La décision intervient en réponse aux recours formés par les accusés contre leur prononciation et leur détention.

«Avec la décision de la Cour supérieure d'appel de Maputo, les conditions sont réunies pour que le premier jugement sur les dettes cachées au Mozambique soit rendu», indique un communiqué de cette organisation.

"Afin de garantir une plus grande transparence et un meilleur accès à l'information, le tribunal judiciaire de la ville de Maputo doit créer des conditions qui facilitent le travail des médias, notamment la retransmission en direct des sessions à la radio et à la télévision", ajoute-t-il. ?????? ?

En vertu de la loi mozambicaine, la transmission en direct des audiences du procès est interdite, mais l'enregistrement d'images et de sons par les médias est autorisé pour une transmission différée.

Cette organisation fait valoir qu'en plus de la condamnation des prévenus, tous les avoirs acquis avec de l'argent détourné de dettes devraient être confisqués par l'État, "afin de permettre le remboursement des Mozambicains appauvris pour ce délit de" col blanc ", précise la FMO.

Cette organisation appelle le bureau du procureur général (PGR) à intensifier les enquêtes dans le cadre d'un processus autonome ouvert sur les «dettes cachées».

D'autre part, la FMO réitère que l'ancien ministre mozambicain des Finances Manuel Chang doit être extradé aux États-Unis pour répondre de sa participation aux crimes dont il est accusé dans le cadre du régime de la dette cachée.

Le procureur mozambicain accuse les 19 accusés qui ont confirmé leur prononciation confirmée d'association de malfaiteurs, chantage, corruption passive, détournement de fonds, abus de fonction ou de fonction, violation des règles de gestion et falsification de documents.

Les arrestations au Mozambique ont commencé le 14 février 2019, après que la justice américaine a ordonné à Manuel Chang, ancien ministre des Finances de l'ancien président de la République Armando Guebuza, arrêté le 29 décembre 2018 alors qu'il traversait l'Afrique du Sud. , où il attend l'extradition – également contesté par le Mozambique.
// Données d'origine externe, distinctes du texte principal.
Lemma pages_between_nodup s e : NoDup ((λ p, p / 4096) <$> pages_between s e).
Proof.
  unfold pages_between. rewrite <- list_fmap_compose. apply NoDup_fmap_2_strong; [|apply NoDup_seqZ]. intros i j _ _. unfold compose.
  rewrite !(Z.mul_comm 4096), !Z.div_add by lia. lia.
Qed.

(** *** Storing *)

Lemma store_runs l0 l D x b :
  loading l0 l D → 0 <= x < 4294967296 → D (x / 4096) → 0 <= b < 256 →
  runs l0 (store_user x b) l (λ _ l', loading l0 l' D ∧ byte_at l' x = Some b ∧
    ∀ y, 0 <= y < 4294967296 → D (y / 4096) → y ≠ x → byte_at l' y = byte_at l y).
Proof.
  intros [Hfr Hpg Hfree Hdone Hinj Hoth Hmem] Hx HD Hb. unfold spared in *. unfold runs, store_user, translate.
  destruct (Hdone _ HD) as (f & Hf & Hfx). rewrite (Hfx x Hx eq_refl). cbn [mbind option_bind].
  assert (∀ a c, (a * 4096 + c mod 4096) / 4096 = a) as Hdiv.
  { intros a c. pose proof (Z.mod_pos_bound c 4096 ltac:(lia)). symmetry. apply (Z.div_unique _ _ _ (c mod 4096)); lia. }
  split_and!.
  - split; cbn [ld_pages ld_frames ld_mem]; try done. intros p Hp. cbn [ld_mem]. rewrite load8_store8_ne; [by apply Hmem|].
    intros <-. rewrite Hdiv in Hp. set_solver.
  - unfold byte_at, translate. cbn [ld_pages ld_mem]. rewrite (Hfx x Hx eq_refl). cbn. by rewrite load8_store8_eq, u8_small.
  - intros y Hy HDy Hne. unfold byte_at, translate. cbn [ld_pages ld_mem]. destruct (Hdone _ HDy) as (f' & _ & Hfy).
    rewrite (Hfy y Hy eq_refl). cbn. f_equal. apply load8_store8_ne. intros E.
    assert (f = f') as <- by (rewrite <- (Hdiv f x), <- (Hdiv f' y), E; done).
    pose proof (Hinj x y f Hx Hy HD HDy (Hfx x Hx eq_refl) (Hfy y Hy eq_refl)).
    pose proof (Z.div_mod x 4096). pose proof (Z.div_mod y 4096). lia.
Qed.

(** Both copying loops store a list of bytes. *)
Fixpoint store_list (bs : list Z) (dst : Z) : M unit :=
  match bs with
  | [] => mret tt
  | b :: bs' => store_user dst b;; store_list bs' (dst +u 1)
  end.

Lemma copy_bytes_list n img : ∀ dst src l,
  0 <= src → src + Z.of_nat n <= img_size img → img_size img < 4294967296 →
  copy_bytes n img dst src l = store_list (take n (drop (Z.to_nat src) img)) dst l.
Proof.
  unfold img_size. induction n as [|n IH]; intros dst src l Hs Hn Hmax; cbn [copy_bytes]; [done|].
  destruct (lookup_lt_is_Some_2 img (Z.to_nat src)) as [b Hb]; [lia|]. unfold image_byte. rewrite Hb.
  rewrite (drop_S _ _ _ Hb). cbn [take store_list]. unfold mbind, M_bind, mret, M_ret. destruct (store_user dst b l) as [[h|[]] l']; [done|].
  rewrite (u32_small (src + 1)), IH by lia. by replace (Z.to_nat (src + 1)) with (S (Z.to_nat src)) by lia.
Qed.

Lemma zero_bytes_list n : ∀ dst, zero_bytes n dst = store_list (replicate n 0) dst.
Proof. induction n as [|n IH]; intros dst; cbn [zero_bytes replicate store_list]; [done|]. by rewrite IH. Qed.

Lemma store_list_runs l0 D bs : ∀ l dst,
  loading l0 l D → 0 <= dst → dst + Z.of_nat (length bs) < 4294967296 → Forall (λ b, 0 <= b < 256) bs →
  (∀ x, dst <= x < dst + Z.of_nat (length bs) → D (x / 4096)) →
  runs l0 (store_list bs dst) l (λ _ l', loading l0 l' D ∧
    (∀ k, (k < length bs)%nat → byte_at l' (dst + Z.of_nat k) = bs !! k) ∧
    ∀ y, 0 <= y < 4294967296 → D (y / 4096) → y < dst ∨ dst + Z.of_nat (length bs) <= y → byte_at l' y = byte_at l y).
Proof.
  induction bs as [|b bs IH]; intros l dst Hl H0' Hmax Hb HD; cbn [store_list length] in *.
  { apply runs_ret. split_and!; [done|lia|done]. }
  apply Forall_cons in Hb as [Hb Hbs]. apply runs_bind. eapply runs_mono; [apply (store_runs l0 l D); [done|lia|apply HD; lia|done]|].
  intros _ l1 (Hl1 & Hb1 & Ho1). rewrite u32_small by lia.
  eapply runs_mono; [apply (IH l1 (dst + 1)); [done|lia|lia|done|intros x Hx; apply HD; lia]|].
  intros _ l2 (Hl2 & Hb2 & Ho2). split_and!; [done| |].
  - intros [|k] Hk.
    + rewrite Z.add_0_r, Ho2, Hb1 by (lia || (apply HD; lia)). done.
    + cbn [lookup list_lookup]. rewrite <- Hb2 by lia. f_equal. lia.
  - intros y Hy HDy Hout. rewrite Ho2, Ho1 by (done || lia). done.
Qed.

(** ** Segments *)

Definition seg_end (ph : ProgramHeader) : Z := p_vaddr ph + p_memsz ph.
Definition seg_pages (ph : ProgramHeader) (g : Z) : Prop := p_vaddr ph / 4096 <= g < (seg_end ph + 4095) / 4096.

Record phdr_ok (img : elf_bytes) (ph : ProgramHeader) : Prop := {
  po_filesz : 0 <= p_filesz ph <= p_memsz ph;
  po_file : 0 <= p_offset ph ∧ p_offset ph + p_filesz ph <= img_size img;
  po_vaddr : 0 <= p_vaddr ph ∧ seg_end ph + 4095 < 4294967296;
}.

(** The segment as the program sees it. *)
Definition seg_loaded (img : elf_bytes) (l : loader) (ph : ProgramHeader) : Prop :=
  ∀ k, 0 <= k < p_memsz ph →
    byte_at l (p_vaddr ph + k) = Some (if k <? p_filesz ph then zget img (p_offset ph + k) else 0).

Lemma seg_pages_in img ph x : phdr_ok img ph → p_vaddr ph <= x < seg_end ph → seg_pages ph (x / 4096).
Proof. intros [_ _ [H0' _]] Hx. unfold seg_pages. Z.div_mod_to_equations. lia. Qed.

Lemma seg_loaded_keeps img l l' ph (D : Z → Prop) :
  phdr_ok img ph → (∀ g, seg_pages ph g → D g) → keeps D l l' → seg_loaded img l ph → seg_loaded img l' ph.
Proof.
  intros Hok HD Hk Hs k Hk'. rewrite <- (Hs k Hk'). destruct Hok as [Ho1 Ho2 Ho3] eqn:E. clear E. unfold seg_end in *.
  apply Hk; [lia|]. apply HD. apply (seg_pages_in img); [done|]. unfold seg_end. lia.
Qed.

(** Mapping the pages of a segment. *)
Lemma map_segment_runs l0 l D img ph w :
  loading l0 l D → phdr_ok img ph → (∀ g, seg_pages ph g → ¬ D g) →
  runs l0 (map_pages (pages_between (Z.land (p_vaddr ph) 4294963200) (Z.land (seg_end ph +u 4095) 4294963200)) w) l
    (λ _ l', loading l0 l' (λ g, D g ∨ seg_pages ph g) ∧ keeps D l l').
Proof.
  intros Hl [Ho1 Ho2 Ho3] HD. unfold seg_end in Ho3. rewrite u32_small by (unfold seg_end; lia). fold kPageMask.
  rewrite !page_mask_spec by (unfold seg_end; lia).
  set (s := p_vaddr ph / 4096 * 4096). set (e := (seg_end ph + 4095) / 4096 * 4096).
  assert (∀ g, g ∈ (λ p, p / 4096) <$> pages_between s e ↔ seg_pages ph g) as Hg.
  { intros g. rewrite pages_between_numbers by (unfold s, e; first [apply Z.mod_mul; lia | Z.div_mod_to_equations; lia]).
    unfold s, e. by rewrite !Z.div_mul by lia. }
  eapply runs_mono; [apply (map_pages_runs l0 w _ l D); [done| |apply pages_between_nodup]|].
  - apply Forall_forall. intros p Hp. assert (seg_pages ph (p / 4096)) as Hsp by (apply Hg; by apply (list_elem_of_fmap_2 (λ p, p / 4096))).
    split; [|by apply HD]. unfold seg_pages, seg_end in Hsp. clear -Hsp Ho1 Ho3. Z.div_mod_to_equations. lia.
  - intros _ l' [Hl' Hk]. split; [|done]. eapply loading_iff; [|exact Hl']. intros g. cbn. by rewrite Hg.
Qed.

Lemma slice_lookup (img : elf_bytes) off n k :
  0 <= off → (k < n)%nat → off + Z.of_nat n <= img_size img → take n (drop (Z.to_nat off) img) !! k = Some (zget img (off + Z.of_nat k)).
Proof.
  unfold img_size. intros H0' Hk Hn. rewrite lookup_take_lt, lookup_drop by done. unfold zget.
  replace (Z.to_nat (off + Z.of_nat k)) with (Z.to_nat off + k)%nat by lia. apply list_lookup_lookup_total_lt. lia.
Qed.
Parmi les accusés détenus figurent Ndambi Guebuza, fils de l'ancien président, et son secrétaire privé, Inês Moiane, et d'anciens dirigeants des services d'information et de sécurité de l'État (SISE).

L'affaire concerne les garanties fournies par le précédent cadre mozambicain, entre 2013 et 2014, en faveur de prêts de deux milliards d'euros pour les sociétés Ematum, MAM et Proindicus. ???????